(* ===== verification/Userdata.v ===== *)
(** * User data and blocks on the wire (wire/pdu_szl.go, wire/pdu_blocks.go)

    The user data exchange (SZL reads and block functions): requests,
    follow-ups, response parameter and data sections; the block functions'
    payloads; the three requests of a block upload.  A Go string read from
    the wire is its bytes. *)

From S2P Require Import Prelude Go WireErrors Header.

Local Open Scope string_scope.

(** ** wire/pdu_szl.go *)

Definition SZLModuleID : Z := 0x0011.
Definition SZLComponentID : Z := 0x001C.
Definition SZLCPUState : Z := 0x0424.
Definition SZLProtectionInfo : Z := 0x0232.
Definition SZLDiagBuffer : Z := 0x00A0.
Definition SZLBlockList : Z := 0x0111.
Definition SZLBlockInfo : Z := 0x0113.

Definition szlIDNames : list (Z * string) :=
  [ (0x0011, "Module identification")
  ; (0x0012, "All characteristics")
  ; (0x0013, "Data records of all memory areas")
  ; (0x0014, "All system areas of a module")
  ; (0x0015, "Data records of all block types")
  ; (0x0016, "Data records of all priority classes")
  ; (0x0017, "All SDBs of a module")
  ; (0x0018, "All data records")
  ; (0x0019, "Status of all LEDs")
  ; (0x001C, "Component identification")
  ; (0x00A0, "Diagnostic buffer")
  ; (0x0111, "Block list (single identification data record)")
  ; (0x0112, "Characteristics of a group")
  ; (0x0113, "Data record for one memory area / Block info")
  ; (0x0114, "One system area")
  ; (0x0115, "Data record of a block type")
  ; (0x0116, "Data record of priority class")
  ; (0x0117, "One single SDB")
  ; (0x0124, "Information about the last mode transition")
  ; (0x0131, "Information about a communication unit")
  ; (0x0132, "Status data for one communication section")
  ; (0x0137, "Details of one Ethernet interface")
  ; (0x0174, "Status of an LED")
  ; (0x0181, "Startup information of all synchronous error OBs")
  ; (0x0182, "Startup events of all synchronous error OBs")
  ; (0x0190, "Information of one DP master system")
  ; (0x0191, "Status information of all modules/racks with wrong type")
  ; (0x01A0, "Most recent diagnostic buffer entries")
  ; (0x0200, "Partial list extract")
  ; (0x021C, "Identification of all components (H system)")
  ; (0x0221, "Data records for specified interrupt")
  ; (0x0222, "Data records for specified interrupt")
  ; (0x0223, "Data records of priority classes being processed")
  ; (0x0224, "Processed mode transition")
  ; (0x0232, "Protection level")
  ; (0x0281, "Startup information of synchronous error OBs (one priority class)")
  ; (0x0282, "Startup events of synchronous error OBs (one priority class)")
  ; (0x0291, "Status information of all faulty modules")
  ; (0x0292, "Actual status of central racks/stations (DP)")
  ; (0x0294, "Actual status of rack/stations (DP/PN)")
  ; (0x0300, "Possible indexes of a partial list extract")
  ; (0x031C, "Identification of one component (redundant CPUs, H system)")
  ; (0x0381, "Startup information of all OBs of one priority class")
  ; (0x0382, "Startup events of all OBs of a priority class")
  ; (0x0391, "Status information of all modules not available")
  ; (0x0392, "State of battery backup of racks")
  ; (0x0424, "Current mode transition")
  ; (0x0492, "State of total backup of racks")
  ; (0x04A0, "Start information of all standard OBs")
  ; (0x0524, "Specified mode transition") ].

Definition SZLIDString (id : Z) : string :=
  match name_lookup szlIDNames id with
  | Some s => s
  | None => "SZL 0x" +:+ fmt_04X id
  end.

Local Close Scope string_scope.

Definition UserdataReq : byte := x11.
Definition UserdataRes : byte := x12.
Definition UserdataSubParam : byte := x44.
Definition UserdataSZL : byte := x01.
Definition UserdataTypeRequest : byte := x40.
Definition UserdataTypeResponse : byte := x80.
Definition UserdataGroupBlock : byte := x03.
Definition UserdataGroupCPU : byte := x04.
Definition UserdataBlockCount : byte := x01.
Definition UserdataBlockList : byte := x02.
Definition UserdataBlockInfo : byte := x03.

(** [t | group&0x0f] *)
Definition type_group (t group : byte) : byte :=
  z2b (Z.lor (b2z t) (Z.land (b2z group) 0x0f)).

Definition EncodeUserdataRequest (pduRef : Z) (group subfunc : byte) (data : bytes) : res bytes :=
  let param := [x00; x01; x12; x04; UserdataReq; type_group UserdataTypeRequest group; subfunc; x00] in
  encodeMessage ROSCTRUserdata pduRef param data.

(** [msg, _ := f()]: the zero value [nil] when there is an error. *)
Definition or_nil (r : res bytes) : bytes := match r with Ok msg => msg | _ => [] end.

Definition userdataRequest (pduRef : Z) (group subfunc : byte) (data : bytes) : bytes :=
  or_nil (EncodeUserdataRequest pduRef group subfunc data).

Definition EncodeUserdataFollowUp (pduRef : Z) (group subfunc seq : byte) : bytes :=
  let param := [x00; x01; x12; x08; UserdataRes; type_group UserdataTypeRequest group; subfunc; seq;
                x00; x00; x00; x00] in
  or_nil (encodeMessage ROSCTRUserdata pduRef param [RetCodeNotAvailable; x00; x00; x00]).

Record UserdataParam := mkUserdataParam {
  ud_Group : byte;
  ud_Subfunction : byte;
  ud_Sequence : byte;
  ud_More : bool;
  ud_ErrorCode : Z;
}.

Definition ParseUserdataParam (param : bytes) : res UserdataParam :=
  let invalid := Err (S7Error x00 x00 ("user data response parameter of " +:+ dec (len param) +:+
                                       " bytes is not 00 01 12 08")) in
  if len param <? 12 then invalid else
  p0 ← idx param 0; p1 ← idx param 1; p2 ← idx param 2; p3 ← idx param 3;
  if (p0 ≠b x00) || (p1 ≠b x01) || (p2 ≠b x12) || (p3 ≠b x08) then invalid else
  p5 ← idx param 5; p6 ← idx param 6; p7 ← idx param 7; p9 ← idx param 9;
  code ← slice param 10 12 ≫= Uint16;
  mret (mkUserdataParam (z2b (Z.land (b2z p5) 0x0f)) p6 p7 (p9 ≠b x00) code).

(** [ReturnCodeError(code)] as the error of a function that returns no value
    with it: a nil error would be a nil value without error, which does not
    happen ([ReturnCodeError_err]). *)
Definition refusal {A} (code : byte) : res A :=
  match ReturnCodeError code with Err e => Err e | _ => Panic end.

Definition ParseUserdataData (data : bytes) : res bytes :=
  if len data <? 4 then Err (S7Error x00 x00 "user data section too short") else
  d0 ← idx data 0;
  if d0 ≠b RetCodeSuccess then refusal d0 else
  n ← slice data 2 4 ≫= Uint16;
  if 4 + n >? len data then
    Err (S7Error x00 x00 ("user data length " +:+ dec n +:+ " past the " +:+ dec (len data - 4) +:+
                          " bytes received"))
  else slice data 4 (4 + n).

Definition EncodeSZLRequest (pduRef szlID szlIndex : Z) : bytes :=
  userdataRequest pduRef UserdataGroupCPU UserdataSZL
    ([RetCodeSuccess; x09] ++ put16 4 ++ put16 szlID ++ put16 szlIndex).

Record SZLResponse := mkSZLResponse {
  szl_ID : Z;
  szl_Index : Z;
  szl_DataLength : Z;
  szl_Data : bytes;
}.

Definition ParseSZLResponse (data : bytes) : res SZLResponse :=
  refused ← (if len data >? 0 then d0 ← idx data 0; mret (if d0 ≠b RetCodeSuccess then Some d0 else None)
             else mret None);
  match refused with
  | Some code => refusal code
  | None =>
  if len data <? 8 then Err (S7Error x00 x00 "SZL response too short") else
  dataLen ← slice data 2 4 ≫= Uint16;
  let stop := 4 + dataLen in
  if stop <? 8 then Err (S7Error x00 x00 "SZL data length too short") else
  if stop >? len data then Err (S7Error x00 x00 "SZL data length mismatch") else
  id ← slice data 4 6 ≫= Uint16;
  index ← slice data 6 8 ≫= Uint16;
  payload ← slice data 8 stop;
  mret (mkSZLResponse id index dataLen payload)
  end.

(** ** wire/pdu_blocks.go *)

Definition BlockTypeOB : byte := x38.
Definition BlockTypeDB : byte := x41.
Definition BlockTypeSDB : byte := x42.
Definition BlockTypeFC : byte := x43.
Definition BlockTypeSFC : byte := x44.
Definition BlockTypeFB : byte := x45.
Definition BlockTypeSFB : byte := x46.

Definition validBlockType (t : byte) : bool :=
  t ∈b [BlockTypeOB; BlockTypeDB; BlockTypeSDB; BlockTypeFC; BlockTypeSFC; BlockTypeFB; BlockTypeSFB].

Definition MaxUploadBlockNumber : Z := 99999.
Definition blockAddressLen : Z := 8.

(** fmt's [%05d] of a number in 0..99999. *)
Definition fmt_05d (n : Z) : bytes :=
  (fun p => z2b (48 + n / p mod 10)) <$> [10000; 1000; 100; 10; 1].

Definition blockAddress (blockType : byte) (blockNum : Z) : res bytes :=
  if negb (validBlockType blockType) then
    Err (errorf1 "" (Sentinel ErrUnknownBlockType) (": 0x" +:+ fmt_02X blockType))
  else if (blockNum <? 0) || (blockNum >? MaxUploadBlockNumber) then
    Err (errorf1 "" (Sentinel ErrOutOfRange)
           (": block number " +:+ dec blockNum +:+ " not in 0.." +:+ dec MaxUploadBlockNumber))
  else mret ([x30; blockType] ++ fmt_05d blockNum ++ [x41]).

Definition EncodeBlockCountRequest (pduRef : Z) : bytes :=
  userdataRequest pduRef UserdataGroupBlock UserdataBlockCount [RetCodeNotAvailable; x00; x00; x00].

Record BlockCount := mkBlockCount { bc_BlockType : byte; bc_Count : Z }.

•••••

Give again, word for word, the records from their first line to the one with "payloads; the three", and leave out all else.

--- Result for this exercise ---
(* ===== verification/Userdata.v ===== *)
(** * User data and blocks on the wire (wire/pdu_szl.go, wire/pdu_blocks.go)

    The user data exchange (SZL reads and block functions): requests,
    follow-ups, response parameter and data sections; the block functions'
    payloads; the three requests of a block upload.  A Go string read from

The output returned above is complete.